“The reach of animal culture has been found to extend across many different behavioral domains.”
Think culture and fashion are unique to humans? Well, think again! A scientist actually published a study where he reviewed decades worth of research and according to him, yes, animals have it, too.
Prof Andrew Whiten, emeritus Wardlaw professor of evolutionary and developmental psychology at the University of St Andrews, has said that culture isn’t exclusive to humans.
Case in point, a chimpanzee in a Zambian wildlife sanctuary has started a trend among other animals when she started “wearing” a grass blade in one of her ears. Julie, the chimp, was later copied by at least 8 out of 12 chimpanzees.
Prof Whiten said in an interview:
“It’s a totally arbitrary behavior… It does demonstrate something which is shared with our own species, where our culture is so powerful that it becomes almost an end in itself, to be like others to act like others.
“That may affect, in the case of humans, how we like to dress, our fashion, how we decorate ourselves, how we do our hair. And here’s just a little kind of elementary example showing that even chimpanzees are such cultural beings that they may do that.”
According to the professor, even fruit flies demonstrated behavior of “mate-choice copying” as females preferred certain types of males that later passed on to generations. Moreover, young cranes followed their “surrogate parent’s” flight pattern whenever they migrate.

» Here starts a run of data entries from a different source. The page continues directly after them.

Lemma stopped_jobs_quiet st st' g : quietly st st' -> has_stopped_jobs st g = false -> has_stopped_jobs st' g = false.
Proof.
  intros Hq. rewrite !has_stopped_spec. intros Hn p Hp Hs. rewrite (ql_order _ _ Hq) in Hp. apply (Hn p Hp). by eapply stopped_quiet.
Qed.

Lemma linked_dying x cur code t g p : tasks (sg x) !! cur = Some t -> p <> cur -> linked_out (sg x) g p -> linked_out (sg (dying x cur code t)) g p.
Proof.
  intros Ht Hne (tp & f & Hin & Htp & Hg & Hz & H1 & Hf & Hgf & Hs). destruct (dying_task x cur code t Ht) as (td & Htd & Hsp & _).
  destruct (dying_rest x cur code t Ht) as (Ho & _). unfold linked_out. rewrite Ho, Htd. destruct (decide (p_pptr tp = cur)) as [Hp|Hp].
  - exists tp, td. rewrite Hp in *. rewrite lookup_insert_ne, lookup_insert_eq by done. assert (f = t) as -> by congruence.
    rewrite (sp_pgrp _ _ Hsp), (sp_session _ _ Hsp). done.
  - exists tp, f. rewrite !lookup_insert_ne by done. done.
Qed.

Section Newly.
Context (cur : Z) (admin : bool) (garbage : Z) (alloc : Z -> bool) (g : Z).
Hypothesis g_pos : 0 < g.

(** The own group of [cur]: it was the only connection. *)
Lemma own_group_orphaned x1 x2 ch unseen c f : xinv x1 ch (Some cur) unseen -> tasks (sg x1) !! cur = Some c -> pgrp c = g ->
  tasks (sg x1) !! p_pptr c = Some f -> pgrp f <> g -> session f = session c ->
  (forall p, p <> cur -> ~ linked_out (sg x1) g p) -> orphan_own_group cur admin alloc x1 = Some x2 -> has_stopped_jobs (sg x2) g = false.
Proof.
  intros Hinv Hc Hg Hf Hgf Hs Hno. unfold orphan_own_group. rewrite Hc. cbn [mbind option_bind]. rewrite Hf. cbn [mbind option_bind]. rewrite Hg.
  assert (will_become_orphaned_pgrp (sg x1) g (Some cur) = true) as ->.
  { apply orphaned_spec. intros p Hp. apply Hno. congruence. }
  replace (negb (pgrp f =? g) && (session f =? session c)) with true by lia. cbn [andb].
  destruct (has_stopped_jobs (sg x1) g) eqn:Hst; [|intros; by simplify_eq]. intros Hh.
  eapply hangup_continues; [done| |by eapply xinv_takers|exact Hh]. by eexists.
Qed.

Published in the Science mag, “The burgeoning reach of animal culture” likewise tells us:
“Culture can be defined as all that is learned from others and is repeatedly transmitted in this way, forming traditions that may be inherited by successive generations. This cultural form of inheritance was once thought specific to humans, but research over the past 70 years has instead revealed it to be widespread in nature, permeating the lives of a diversity of animals, including all major classes of vertebrates. Recent studies suggest that culture’s reach may extend also to invertebrates—notably, insects.”
The paper continued:
“In the present century, the reach of animal culture has been found to extend across many different behavioral domains and to rest on a suite of social learning processes facilitated by a variety of selective biases that enhance the efficiency and adaptiveness of learning. Far-reaching implications, for disciplines from evolutionary biology to anthropology and conservation policies, are increasingly being explored.”